▶
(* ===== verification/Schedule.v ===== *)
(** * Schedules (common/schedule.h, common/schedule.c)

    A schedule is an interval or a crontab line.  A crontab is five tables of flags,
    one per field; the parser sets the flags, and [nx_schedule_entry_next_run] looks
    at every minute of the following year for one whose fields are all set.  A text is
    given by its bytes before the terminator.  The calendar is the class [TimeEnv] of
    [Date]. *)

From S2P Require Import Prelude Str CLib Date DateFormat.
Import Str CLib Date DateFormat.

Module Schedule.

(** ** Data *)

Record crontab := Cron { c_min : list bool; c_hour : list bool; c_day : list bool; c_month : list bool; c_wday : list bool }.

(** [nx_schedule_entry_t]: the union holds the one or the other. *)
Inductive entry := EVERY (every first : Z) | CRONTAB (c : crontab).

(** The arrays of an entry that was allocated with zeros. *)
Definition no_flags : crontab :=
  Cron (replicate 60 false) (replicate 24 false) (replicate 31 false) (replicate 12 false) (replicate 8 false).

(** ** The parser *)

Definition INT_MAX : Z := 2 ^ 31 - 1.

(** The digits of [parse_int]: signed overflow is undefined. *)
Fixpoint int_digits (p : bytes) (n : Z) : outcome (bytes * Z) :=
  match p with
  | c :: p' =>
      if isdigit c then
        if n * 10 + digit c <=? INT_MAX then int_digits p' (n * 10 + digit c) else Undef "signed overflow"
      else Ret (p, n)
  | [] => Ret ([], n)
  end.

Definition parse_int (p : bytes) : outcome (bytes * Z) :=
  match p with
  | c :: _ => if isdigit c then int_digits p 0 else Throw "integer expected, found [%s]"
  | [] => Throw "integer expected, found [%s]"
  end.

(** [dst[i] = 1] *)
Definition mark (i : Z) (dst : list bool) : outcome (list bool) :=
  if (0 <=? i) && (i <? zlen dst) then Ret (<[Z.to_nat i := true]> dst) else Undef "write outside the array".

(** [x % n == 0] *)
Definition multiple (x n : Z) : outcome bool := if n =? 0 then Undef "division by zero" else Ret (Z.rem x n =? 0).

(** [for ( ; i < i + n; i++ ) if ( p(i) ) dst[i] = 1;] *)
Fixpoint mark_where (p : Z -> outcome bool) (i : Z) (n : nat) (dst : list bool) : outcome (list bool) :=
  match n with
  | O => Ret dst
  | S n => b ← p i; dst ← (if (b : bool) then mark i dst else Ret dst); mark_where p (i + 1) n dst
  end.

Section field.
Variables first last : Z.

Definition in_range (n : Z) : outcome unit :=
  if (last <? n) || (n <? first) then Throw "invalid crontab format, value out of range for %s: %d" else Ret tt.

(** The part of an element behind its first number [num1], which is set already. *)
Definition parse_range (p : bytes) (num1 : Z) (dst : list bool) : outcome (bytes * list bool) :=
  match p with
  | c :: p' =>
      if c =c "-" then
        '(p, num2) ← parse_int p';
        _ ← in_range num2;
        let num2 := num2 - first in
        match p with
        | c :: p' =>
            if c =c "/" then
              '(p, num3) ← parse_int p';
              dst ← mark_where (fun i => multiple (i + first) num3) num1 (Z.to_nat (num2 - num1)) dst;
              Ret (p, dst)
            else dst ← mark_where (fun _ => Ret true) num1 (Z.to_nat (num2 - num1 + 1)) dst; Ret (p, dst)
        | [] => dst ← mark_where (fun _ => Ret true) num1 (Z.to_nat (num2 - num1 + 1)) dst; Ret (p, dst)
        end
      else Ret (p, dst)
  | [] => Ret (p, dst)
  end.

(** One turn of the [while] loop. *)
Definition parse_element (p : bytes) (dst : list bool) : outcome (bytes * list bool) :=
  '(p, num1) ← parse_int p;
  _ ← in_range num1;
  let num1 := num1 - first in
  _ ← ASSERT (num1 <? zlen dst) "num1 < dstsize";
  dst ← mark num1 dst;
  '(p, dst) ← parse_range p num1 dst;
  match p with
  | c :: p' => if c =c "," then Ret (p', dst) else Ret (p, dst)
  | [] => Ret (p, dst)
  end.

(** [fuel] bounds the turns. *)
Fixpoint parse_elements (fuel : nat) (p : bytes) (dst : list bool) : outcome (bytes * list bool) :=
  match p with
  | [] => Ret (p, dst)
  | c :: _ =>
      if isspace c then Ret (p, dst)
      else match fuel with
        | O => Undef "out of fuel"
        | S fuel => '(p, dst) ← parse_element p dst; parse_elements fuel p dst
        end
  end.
◀
▶
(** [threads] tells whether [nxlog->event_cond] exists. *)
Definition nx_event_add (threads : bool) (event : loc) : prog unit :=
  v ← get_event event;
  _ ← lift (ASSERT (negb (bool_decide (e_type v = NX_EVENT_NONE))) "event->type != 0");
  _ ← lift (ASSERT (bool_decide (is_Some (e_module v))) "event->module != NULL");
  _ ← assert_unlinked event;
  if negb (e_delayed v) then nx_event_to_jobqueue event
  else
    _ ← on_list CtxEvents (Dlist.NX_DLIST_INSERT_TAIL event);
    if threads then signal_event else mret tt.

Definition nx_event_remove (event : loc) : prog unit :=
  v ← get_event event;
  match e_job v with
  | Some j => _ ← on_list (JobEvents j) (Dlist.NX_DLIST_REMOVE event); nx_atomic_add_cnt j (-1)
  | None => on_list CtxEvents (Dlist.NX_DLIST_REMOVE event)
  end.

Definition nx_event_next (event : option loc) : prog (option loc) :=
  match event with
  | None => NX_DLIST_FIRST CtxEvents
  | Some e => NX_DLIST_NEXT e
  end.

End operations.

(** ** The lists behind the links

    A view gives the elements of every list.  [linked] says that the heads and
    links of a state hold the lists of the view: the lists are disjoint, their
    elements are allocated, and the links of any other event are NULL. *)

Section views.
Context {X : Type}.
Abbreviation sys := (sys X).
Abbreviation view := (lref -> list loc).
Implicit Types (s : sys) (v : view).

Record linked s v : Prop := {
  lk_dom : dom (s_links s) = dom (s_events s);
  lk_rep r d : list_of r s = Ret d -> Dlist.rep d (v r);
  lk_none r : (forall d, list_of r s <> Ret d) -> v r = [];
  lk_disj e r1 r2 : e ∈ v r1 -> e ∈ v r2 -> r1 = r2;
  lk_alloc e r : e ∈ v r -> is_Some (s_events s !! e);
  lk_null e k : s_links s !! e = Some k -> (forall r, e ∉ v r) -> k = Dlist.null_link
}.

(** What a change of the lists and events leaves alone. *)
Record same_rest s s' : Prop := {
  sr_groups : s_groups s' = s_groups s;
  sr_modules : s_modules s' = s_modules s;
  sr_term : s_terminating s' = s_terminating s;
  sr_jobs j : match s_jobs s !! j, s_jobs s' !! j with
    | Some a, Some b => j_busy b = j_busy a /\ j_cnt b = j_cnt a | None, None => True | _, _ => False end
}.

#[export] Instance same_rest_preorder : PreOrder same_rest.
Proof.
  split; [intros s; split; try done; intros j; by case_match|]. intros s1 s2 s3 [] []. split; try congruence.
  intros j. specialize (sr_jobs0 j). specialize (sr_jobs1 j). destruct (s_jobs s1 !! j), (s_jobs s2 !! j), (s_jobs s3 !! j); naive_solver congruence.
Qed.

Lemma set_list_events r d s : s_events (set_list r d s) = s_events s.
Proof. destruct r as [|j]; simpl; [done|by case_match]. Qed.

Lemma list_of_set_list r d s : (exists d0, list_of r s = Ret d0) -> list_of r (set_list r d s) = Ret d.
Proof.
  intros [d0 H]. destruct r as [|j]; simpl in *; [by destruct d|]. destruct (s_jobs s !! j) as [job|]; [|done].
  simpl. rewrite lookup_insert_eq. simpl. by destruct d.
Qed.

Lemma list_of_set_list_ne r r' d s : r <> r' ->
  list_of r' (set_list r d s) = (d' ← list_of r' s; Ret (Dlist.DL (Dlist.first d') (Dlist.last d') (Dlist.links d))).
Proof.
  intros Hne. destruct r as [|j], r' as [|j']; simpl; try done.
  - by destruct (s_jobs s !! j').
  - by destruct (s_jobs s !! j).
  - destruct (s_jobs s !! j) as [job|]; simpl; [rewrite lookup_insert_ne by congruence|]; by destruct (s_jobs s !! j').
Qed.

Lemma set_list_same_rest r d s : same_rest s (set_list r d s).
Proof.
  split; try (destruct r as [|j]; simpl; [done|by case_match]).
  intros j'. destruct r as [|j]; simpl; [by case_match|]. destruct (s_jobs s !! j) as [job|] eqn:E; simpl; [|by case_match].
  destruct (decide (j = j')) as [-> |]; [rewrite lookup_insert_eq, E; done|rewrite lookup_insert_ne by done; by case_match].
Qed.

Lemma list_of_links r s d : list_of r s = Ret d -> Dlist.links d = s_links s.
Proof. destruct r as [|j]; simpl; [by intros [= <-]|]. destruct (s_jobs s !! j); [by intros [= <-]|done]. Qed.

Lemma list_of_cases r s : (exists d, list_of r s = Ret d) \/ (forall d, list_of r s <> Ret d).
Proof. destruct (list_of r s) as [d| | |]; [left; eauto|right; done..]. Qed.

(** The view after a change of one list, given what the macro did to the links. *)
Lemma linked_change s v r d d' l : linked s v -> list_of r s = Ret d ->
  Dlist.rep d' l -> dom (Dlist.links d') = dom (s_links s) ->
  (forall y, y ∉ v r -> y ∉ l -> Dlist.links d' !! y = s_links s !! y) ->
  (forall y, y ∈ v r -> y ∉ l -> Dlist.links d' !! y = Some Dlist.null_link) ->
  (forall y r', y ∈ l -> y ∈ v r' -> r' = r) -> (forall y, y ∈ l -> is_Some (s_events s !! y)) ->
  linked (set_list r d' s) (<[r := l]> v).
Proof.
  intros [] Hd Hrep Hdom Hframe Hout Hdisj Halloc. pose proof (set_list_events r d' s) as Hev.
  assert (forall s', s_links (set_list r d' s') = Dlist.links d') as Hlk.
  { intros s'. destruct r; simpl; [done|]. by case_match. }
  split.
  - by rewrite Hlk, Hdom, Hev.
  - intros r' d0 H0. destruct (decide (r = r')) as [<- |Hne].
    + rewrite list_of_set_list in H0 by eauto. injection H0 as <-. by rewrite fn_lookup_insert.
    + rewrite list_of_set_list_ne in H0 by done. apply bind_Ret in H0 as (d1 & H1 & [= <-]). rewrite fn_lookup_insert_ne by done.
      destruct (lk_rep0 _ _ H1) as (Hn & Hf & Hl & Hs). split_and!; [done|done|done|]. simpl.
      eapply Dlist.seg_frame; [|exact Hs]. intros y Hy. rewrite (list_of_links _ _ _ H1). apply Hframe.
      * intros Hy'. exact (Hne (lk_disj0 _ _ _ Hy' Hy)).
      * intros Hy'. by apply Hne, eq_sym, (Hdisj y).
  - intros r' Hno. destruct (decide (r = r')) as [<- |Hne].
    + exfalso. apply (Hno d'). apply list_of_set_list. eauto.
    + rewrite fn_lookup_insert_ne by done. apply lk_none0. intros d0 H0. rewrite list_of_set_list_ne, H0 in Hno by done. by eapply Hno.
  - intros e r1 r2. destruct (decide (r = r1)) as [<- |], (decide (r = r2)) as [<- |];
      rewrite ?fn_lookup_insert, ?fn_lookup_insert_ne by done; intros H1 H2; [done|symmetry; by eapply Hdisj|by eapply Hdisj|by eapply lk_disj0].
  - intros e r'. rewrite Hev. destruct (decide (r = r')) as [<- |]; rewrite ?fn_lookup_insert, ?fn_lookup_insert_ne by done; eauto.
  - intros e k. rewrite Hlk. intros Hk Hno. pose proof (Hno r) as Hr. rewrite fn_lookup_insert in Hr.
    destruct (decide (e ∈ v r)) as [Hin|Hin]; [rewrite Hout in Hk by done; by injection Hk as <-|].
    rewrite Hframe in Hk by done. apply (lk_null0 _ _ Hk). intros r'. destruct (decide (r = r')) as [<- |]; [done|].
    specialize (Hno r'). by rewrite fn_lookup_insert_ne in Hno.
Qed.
◀
▶ **Your objective**
Pull every line with the string "exists" from the data above.

▶ **Answer to the exercise**
(** [threads] tells whether [nxlog->event_cond] exists. *)
Lemma list_of_set_list r d s : (exists d0, list_of r s = Ret d0) -> list_of r (set_list r d s) = Ret d.
Lemma list_of_cases r s : (exists d, list_of r s = Ret d) \/ (forall d, list_of r s <> Ret d).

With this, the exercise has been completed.